CMV Infection and Diagnosis

Human CMV is a double-stranded DNA virus that is the largest member of the beta herpesviridae family. The cellular response to CMV infection is characterized by cytomegaly and a spectrum of prominent clinical syndromes. The spectrum of clinical syndromes associated with CMV disease ranges from asymptomatic infection to life-threatening congenital CMV syndrome in neonates to infectious mononucleosis syndrome in young adults to severe pulmonary, retinal, neurological, gastrointestinal, and hepatic diseases in immunocompromised hosts [1]. Infection can be acquired either in the perinatal period and infancy or in adulthood through sexual contact, blood transfusions, or organ transplantation [1].

Serologic studies of CMV-IgM antibodies are helpful for the diagnosis of primary infections. Viral culture techniques use the “shell vial” assay and CMV early antigens. Molecular techniques to detect CMV early antigen or CMV DNA increase sensitivity for detecting CMV infection in blood and end organ tissue. To clearly establish the diagnosis of active CMV infection, it is necessary to have histological evidence of cellular injury associated with infection. Distinct pathologic findings on liver biopsy are important for the diagnosis of CMV hepatitis, especially in immunocompromised hosts. Giant multinucleated cell reaction with an inflammatory response, multifocal necrosis, and biliary stasis are common. Large nuclear inclusion-bearing cells, the so-called owl’s eye inclusions, are detected in hepatocytes or in bile duct epithelium.

CMV Infection in the Immunocompetent Host

The seroprevalence for CMV worldwide ranges from 60 to 100 % [50]. Most primary CMV infections in immunocompetent adults are asymptomatic or associated with a mild IM syndrome. Symptomatic CMV infection in non-immunocompromised hosts has traditionally been considered to display a benign self-limited course of a disease that resembles EBV-IM syndrome. Similar to other herpes viruses, all primary infections resolve and enter into lifelong latency in which live viruses are sequestered in a non-replicative state. Persons with latent infection and intact immune systems have no symptoms but exhibit antibodies to CMV. Circulating lymphocytes, monocytes, and polymorphonuclear leukocytes may serve as the reservoir site of viral latency. The risk for intermittent reactivation is increased with immunosuppression [1].

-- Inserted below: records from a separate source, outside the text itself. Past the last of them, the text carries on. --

(** * A shallow embedding of the check-in timeline (checkin.py, checkin_timeline.py)

    Times are modelled as [Z] (a [datetime.datetime] at a fixed resolution,
    e.g. seconds since an epoch) and window sizes as [Z] (a
    [datetime.timedelta] in the same unit), so that [time2 - time1 <
    window_size] is the integer comparison.  A [CheckInTimeline] is its
    [checkins] list; its methods are state transformers on that list. *)

From Stdlib Require Import ZArith List Bool String Ascii Sorted Permutation Lia.
Import ListNotations.
Open Scope Z_scope.

(** ** checkin.py *)

(** The [Pokeball] enum (pokeball.py) is not part of the sources; a ball is
    carried as the integer value of its member, as in [main.py]
    ([Pokeball(int(ball_type))]). *)
Definition Pokeball := Z.

(** A [CheckIn] as the timeline uses it: [time] holds a point in time. *)
Record CheckIn := mkCheckIn {
  name : string;
  pokeball : Pokeball;
  location : string;
  time : Z
}.

(** [__lt__], [__le__], [__gt__], [__ge__]: comparisons of [self.time]
    with [other.time]. *)
Definition CheckIn_lt (self other : CheckIn) : bool := time self <? time other.
Definition CheckIn_le (self other : CheckIn) : bool := time self <=? time other.
Definition CheckIn_gt (self other : CheckIn) : bool := time self >? time other.
Definition CheckIn_ge (self other : CheckIn) : bool := time self >=? time other.

(** ** Python's [sorted]

    [sorted] is a stable sort that only calls [__lt__].  A stable sort's
    output is determined by the comparison, so it is modelled by insertion
    sort: each element is inserted before the first element it is
    strictly less than, i.e. after every element it is not less than. *)
Fixpoint insert_sorted (x : CheckIn) (acc : list CheckIn) : list CheckIn :=
  match acc with
  | [] => [x]
  | y :: ys => if CheckIn_lt x y then x :: y :: ys else y :: insert_sorted x ys
  end.

Definition sorted (l : list CheckIn) : list CheckIn :=
  fold_left (fun acc x => insert_sorted x acc) l [].

(** ** checkin_timeline.py *)

(** The timeline object is its [checkins] list; a method is a state
    transformer returning the method's result and the new object. *)
Definition CheckInTimeline := list CheckIn.
Definition St (A : Type) := CheckInTimeline -> A * CheckInTimeline.

(** [__init__]: [self.checkins = []]. *)
Definition CheckInTimeline_init : CheckInTimeline := [].

(** [add]: [self.checkins.append(checkin)] then
    [self.checkins = sorted(self.checkins)]; returns [None]. *)
Definition add (checkin : CheckIn) : St unit :=
  fun self => let checkins := self ++ [checkin] in (tt, sorted checkins).

(** A sequence of [add] calls on a fresh timeline, in order. *)
Fixpoint add_all (cs : list CheckIn) (self : CheckInTimeline) : CheckInTimeline :=
  match cs with
  | [] => self
  | c :: cs' => add_all cs' (snd (add c self))
  end.

(** The inner loop of [windows]: [for index2 in range(index, size)],
    appending [checkin2] while [(time2 - time1) < window_size] and
    [break]ing at the first check-in that is not. *)
Fixpoint scan_window (time1 window_size : Z) (rest : list CheckIn) : list CheckIn :=
  match rest with
  | [] => []
  | checkin2 :: rest' =>
      if time checkin2 - time1 <? window_size
      then checkin2 :: scan_window time1 window_size rest'
      else []
  end.

(** The tuple yielded for position [index]; [checkin1 = self.checkins[index]]
    (in range, since [index < size]). *)
Definition window_at (checkins : list CheckIn) (window_size : Z) (index : nat)
  : list CheckIn :=
  match nth_error checkins index with
  | Some checkin1 => scan_window (time checkin1) window_size (skipn index checkins)
  | None => []
  end.

(** [windows]: [for index in range(size)] yields [window_at index]. *)
Definition windows_list (checkins : list CheckIn) (window_size : Z)
  : list (list CheckIn) :=
  map (window_at checkins window_size) (seq 0 (List.length checkins)).

(** As a method: it reads [self.checkins] and leaves the object unchanged. *)
Definition windows (window_size : Z) : St (list (list CheckIn)) :=
  fun self => (windows_list self window_size, self).

(** Exceptions raised along the modelled paths. *)
Inductive Exn :=
| DataError (msg : string)
| IndexError (msg : string)
| ValueError (msg : string).

(** What the body of [rendezvous]'s loop does with one window. *)
Inductive Step :=
| Skip
| Yield (p : CheckIn * CheckIn)
| Raise (e : Exn).

(** [tup]: [(window[0],)] followed by each of [window[1:]] whose location
    equals [window[0].location], in window order ([[]] for an empty window,
    where [window[0]] raises instead). *)
Definition candidate_group (window : list CheckIn) : list CheckIn :=
  match window with
  | [] => []
  | first :: rest =>
      first :: filter (fun window2 => String.eqb (location first) (location window2)) rest
  end.

Definition too_many_msg : string := "DataError: Too many members at rendezvous".

(** One iteration of [for window in self.windows(window_size)]. *)
Definition rendezvous_window (window : list CheckIn) : Step :=
  match window with
  | [] => Raise (IndexError "tuple index out of range")
  | _ :: _ =>
      let tup := candidate_group window in
      if (List.length tup <? 2)%nat then Skip
      else if (List.length tup =? 2)%nat then
        match tup with
        | [a; b] => Yield (a, b)
        | _ => Skip (* unreachable: [tup] has length 2 *)
        end
      else Raise (DataError too_many_msg)
  end.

Liver dysfunction is commonly associated with CMV mononucleosis. It is usually mild and rarely symptomatic in the immunocompetent patient. Hepatosplenomegaly and laboratory evidence of mild to moderate elevation of liver enzymes are the predominant features, with increased aminotransferases and alkaline phosphatase in the majority of cases, but the levels of these are lower than are encountered in acute hepatitis due to “classic” hepatitis viruses [1, 51]. Rare manifestations of CMV hepatitis include tender hepatomegaly, granulomatous hepatitis, anicteric or icteric cholestatic hepatitis, and acute hepatitis with massive necrosis [88].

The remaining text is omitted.